(WHAT IS EXPECTED) The response must consist of the lines below from the one with "Proof. solve_decision. Defined." through the one with "node_id implementation =>", exactly as they appear and with both ends kept.

(TASK INPUTS)
○ ○ ○ ○ ○ ○ ○

(* ===== verification/Runtime.v ===== *)
(** * The executor's collaborators ([sutra-executor/src/deployment.rs], [error.rs],
    [emission.rs], [listener.rs], [registry.rs], the traits of [datastore.rs] and
    [coverage.rs])

    The traits the executor is wired with are records of functions.  A call that
    can reach the world outside (a store, a clock, a task) takes and returns the
    external state [X]; a backend that fails says so in its [result].

    The theorem: a bare process id resolves exactly when one deployment owns it. *)
From Stdlib Require Import ZArith Lia Bool Ascii String.
From stdpp Require Import base list option gmap strings.
From S2P Require Import Prelude Texts Decimal FeelValue Temporal FeelText Timer ProcessModel Correlation.

Open Scope string_scope.
Open Scope list_scope.
Open Scope Z_scope.

(** ** Deployments *)

Inductive ArtifactType : Type := Template | Script | Decision | Rule | Redactor.

Definition segment (t : ArtifactType) : string :=
  match t with
  | Template => "template" | Script => "script" | Decision => "decision"
  | Rule => "rule" | Redactor => "redactor"
  end.

Record DeploymentId : Type := mk_deployment { dep_value : string }.

#[export] Instance DeploymentId_eq_dec : EqDecision DeploymentId.
Proof. solve_decision. Defined.

Definition is_lower_hex (c : ascii) : bool :=
  is_ascii_digit c || ((97 <=? ascii_Z c) && (ascii_Z c <=? 102)).

Definition deployment_of (value : string) : result string DeploymentId :=
  let body := match strip_prefix "dep-" value with
              | Some r => (String.length value =? 28)%nat && string_all is_lower_hex r
              | None => false
              end in
  if body then Ok (mk_deployment value)
  else Err ("deployment id must match dep-<24 lowercase hex>, got '" +:+ value +:+ "'").

Definition system : DeploymentId := mk_deployment "dep-000000000000000000000000".
Definition unresolved : DeploymentId := mk_deployment "dep-ffffffffffffffffffffffff".

Definition is_resolved (d : DeploymentId) : bool := negb (bool_decide (d = unresolved)).

Definition artifact (d : DeploymentId) (t : ArtifactType) (local_id : string) : string :=
  dep_value d +:+ ":" +:+ segment t +:+ ":" +:+ local_id.

Definition Labels : Type := list (string * string).

(** ** Execution errors *)

Definition NOT_YET_IMPLEMENTED_CODE : string := "SUTRA.EXEC.NOT_YET_IMPLEMENTED".

Inductive ExecError : Type :=
| Diagnostic (e : SutraError)
| NotYetImplemented (node_id implementation : string).

Definition diag (code message : string) : ExecError := Diagnostic (mk_error code message).

Definition exec_code (e : ExecError) : string :=
  match e with Diagnostic d => code d | NotYetImplemented _ _ => NOT_YET_IMPLEMENTED_CODE end.

Definition exec_message (e : ExecError) : string :=
  match e with
  | Diagnostic d => message d
  | NotYetImplemented node_id implementation =>
      "Service task '" +:+ node_id +:+ "' is a channel-call task (" +:+ implementation +:+
      "); channel-call execution (enqueue + park + correlate) is not implemented in the synchronous executor."
  end.

Definition to_diagnostic (e : ExecError) : SutraError :=
  match e with
  | Diagnostic d => d
  | other => mk_error NOT_YET_IMPLEMENTED_CODE (exec_message other)
  end.

Definition exec_display (e : ExecError) : string := "[" +:+ exec_code e +:+ "] " +:+ exec_message e.

(** ** Outbound emissions *)

Record AuthRef : Type := mk_auth_ref { ar_scheme : string; ar_secret_ref : string; ar_header : option string }.

Inductive EmissionKind : Type := Reply | Send.

Record CloudEventLite : Type := mk_cloud_event {
  ev_id : string; ev_source : string; ev_spec_version : string; ev_type : string;
  ev_subject : option string; ev_time : option string; ev_data_content_type : option string }.

(** The body is its bytes. *)
Record Emission : Type := mk_emission {
  em_kind : EmissionKind; em_node_id : string; em_instance_id : string; em_mode : ReplyMode;
  em_destination : string; em_content_type : option string; em_required : bool; em_body : string;
  em_cloud_event : option CloudEventLite; em_auth_ref : option AuthRef;
  em_headers : list (string * string) }.

(** ** Listener events *)

Record InstanceEvent : Type := mk_instance_event {
  ie_deployment : DeploymentId; ie_labels : Labels; ie_instance_id : string; ie_process_id : string;
  ie_module_version : string; ie_audit_sink : option string; ie_correlation : list (string * string) }.

Record TokenEvent : Type := mk_token_event {
  tk_deployment : DeploymentId; tk_labels : Labels; tk_instance_id : string; tk_node_id : string;
  tk_node_type : string; tk_audit_sink : option string; tk_payload_json : option string;
  tk_correlation : list (string * string) }.

Record TaskEvent : Type := mk_task_event {
  ta_deployment : DeploymentId; ta_labels : Labels; ta_instance_id : string; ta_task_name : string;
  ta_duration_nanos : Z }.

Record DispatchEvent : Type := mk_dispatch_event {
  di_deployment : DeploymentId; di_labels : Labels; di_instance_id : string; di_node_id : string;
  di_default_called_element : option string }.

Record ReplyEvent : Type := mk_reply_event {
  re_deployment : DeploymentId; re_labels : Labels; re_instance_id : string; re_node_id : string;
  re_mode : ReplyMode; re_destination : string }.

Record TimerEvent : Type := mk_timer_event {
  ti_deployment : DeploymentId; ti_labels : Labels; ti_instance_id : string; ti_node_id : string;
  ti_due_at : string }.

Record TimerFire : Type := mk_timer_fire {
  tf_deployment : DeploymentId; tf_instance_id : string; tf_node_id : string; tf_due_at : string;
  tf_fired_at : string }.

(** The callbacks of [ExecutionListener], in the order they are broadcast. *)
Inductive Event : Type :=
| OnInstanceStarted (e : InstanceEvent)
| OnInstanceCompleted (e : InstanceEvent)
| OnInstanceSuspended (e : InstanceEvent)
| OnInstanceResumed (e : InstanceEvent)
| OnInstanceFailed (e : InstanceEvent) (diagnostic : SutraError)
| OnTokenEntered (e : TokenEvent)
| OnTokenLeft (e : TokenEvent)
| OnTaskInvoked (e : TaskEvent)
| OnTaskCompleted (e : TaskEvent)
| OnTaskFailed (e : TaskEvent) (diagnostic : SutraError)
| OnDispatchSkipped (e : DispatchEvent)
| OnReplyEmitted (e : ReplyEvent)
| OnPathCovered (e : InstanceEvent) (path_id : string)
| OnTimerScheduled (e : TimerEvent)
| OnTimerFired (e : TimerEvent)
| OnTimerCancelled (e : TimerEvent).

(** ** Registries *)

Record TaskContextView : Type := mk_task_view {
  tv_deployment : DeploymentId; tv_labels : Labels; tv_instance_id : string; tv_module_id : string;
  tv_module_version : string; tv_simulation : bool; tv_variables : Variables }.

Inductive TaskError : Type := TaskBpmnError (code : string) | TaskFailed (message : string).

Definition TaskFn (X : Type) : Type := FeelValue → TaskContextView → X → result TaskError FeelValue * X.

Definition TaskRegistry (X : Type) : Type := list (string * TaskFn X).

(** [{:?}] of a list of strings without characters that need escaping. *)
Definition debug_list (l : list string) : string := "[" +:+ String.concat ", " (map dq l) +:+ "]".

Definition RESOLVE_TASK_UNKNOWN : string := "SUTRA.RESOLVE.TASK.UNKNOWN".

Definition resolve_task {X} (tasks : TaskRegistry X) (name : string) : result ExecError (TaskFn X) :=
  ok_or (diag RESOLVE_TASK_UNKNOWN
           ("No @Task(" +:+ dq name +:+ ") registered. Known: " +:+ debug_list (sort_texts (map fst tasks))))
        (map_get name tasks).

(** [TemplateEngine] and [DecisionEngine]: an engine and the extensions it claims. *)
Record Engine (In Out : Type) : Type := mk_engine {
  en_name : string; en_extensions : list string;
  en_run : string → string → In → result string Out }.
Arguments mk_engine {In Out} _ _ _.
Arguments en_name {In Out} _.
Arguments en_extensions {In Out} _.
Arguments en_run {In Out} _ _ _ _.

Definition TemplateEngine : Type := Engine Json string.
Definition DecisionEngine : Type := Engine Variables Variables.

Definition to_ascii_lowercase (c : ascii) : ascii :=
  if is_ascii_uppercase c then ascii_of_nat (nat_of_ascii c + 32) else c.

Fixpoint to_lowercase (s : string) : string :=
  match s with EmptyString => EmptyString | String c r => String (to_ascii_lowercase c) (to_lowercase r) end.

Definition for_implementation {In Out} (engines : list (Engine In Out)) (implementation : string)
    : option (Engine In Out) :=
  if str_is_empty (trim implementation) then None
  else List.find (λ e, existsb (λ ext, negb (str_is_empty (trim ext))
                                && ends_with (to_lowercase ext) (to_lowercase implementation)) (en_extensions e)) engines.

(** [TemplateRegistry], [ScriptRegistry], [DecisionRegistry]: bytes by key. *)
Definition BytesRegistry : Type := gmap string string.

Record ResolvedOutboundChannel : Type := mk_outbound_channel {
  oc_name : string; oc_destination : string; oc_mode : ReplyMode; oc_auth_ref : option AuthRef;
  oc_sync : bool }.

Definition resolve_outbound (name destination : string)
    (auth_scheme auth_secret_ref auth_header : option string) (cloudevents_mode : string)
    : ResolvedOutboundChannel :=
  let mode := if String.eqb cloudevents_mode "structured" then CloudeventStructured
              else if String.eqb cloudevents_mode "binary" then CloudeventBinary else Native in
  let auth_ref := match auth_scheme, auth_secret_ref with
                  | Some scheme, Some secret_ref => Some (mk_auth_ref scheme secret_ref auth_header)
                  | _, _ => None
                  end in
  mk_outbound_channel name destination mode auth_ref false.

Definition OutboundChannelRegistry : Type := gmap (string * string) ResolvedOutboundChannel.

Definition register_outbound (reg : OutboundChannelRegistry) (d : DeploymentId) (c : ResolvedOutboundChannel)
    : OutboundChannelRegistry := <[(dep_value d, oc_name c) := c]> reg.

○ ○ ○ ○ ○ ○ ○

(RESULT OF THIS EXERCISE)
Proof. solve_decision. Defined.

Definition is_lower_hex (c : ascii) : bool :=
  is_ascii_digit c || ((97 <=? ascii_Z c) && (ascii_Z c <=? 102)).

Definition deployment_of (value : string) : result string DeploymentId :=
  let body := match strip_prefix "dep-" value with
              | Some r => (String.length value =? 28)%nat && string_all is_lower_hex r
              | None => false
              end in
  if body then Ok (mk_deployment value)
  else Err ("deployment id must match dep-<24 lowercase hex>, got '" +:+ value +:+ "'").

Definition system : DeploymentId := mk_deployment "dep-000000000000000000000000".
Definition unresolved : DeploymentId := mk_deployment "dep-ffffffffffffffffffffffff".

Definition is_resolved (d : DeploymentId) : bool := negb (bool_decide (d = unresolved)).

Definition artifact (d : DeploymentId) (t : ArtifactType) (local_id : string) : string :=
  dep_value d +:+ ":" +:+ segment t +:+ ":" +:+ local_id.

Definition Labels : Type := list (string * string).

(** ** Execution errors *)

Definition NOT_YET_IMPLEMENTED_CODE : string := "SUTRA.EXEC.NOT_YET_IMPLEMENTED".

Inductive ExecError : Type :=
| Diagnostic (e : SutraError)
| NotYetImplemented (node_id implementation : string).

Definition diag (code message : string) : ExecError := Diagnostic (mk_error code message).

Definition exec_code (e : ExecError) : string :=
  match e with Diagnostic d => code d | NotYetImplemented _ _ => NOT_YET_IMPLEMENTED_CODE end.

Definition exec_message (e : ExecError) : string :=
  match e with
  | Diagnostic d => message d
  | NotYetImplemented node_id implementation =>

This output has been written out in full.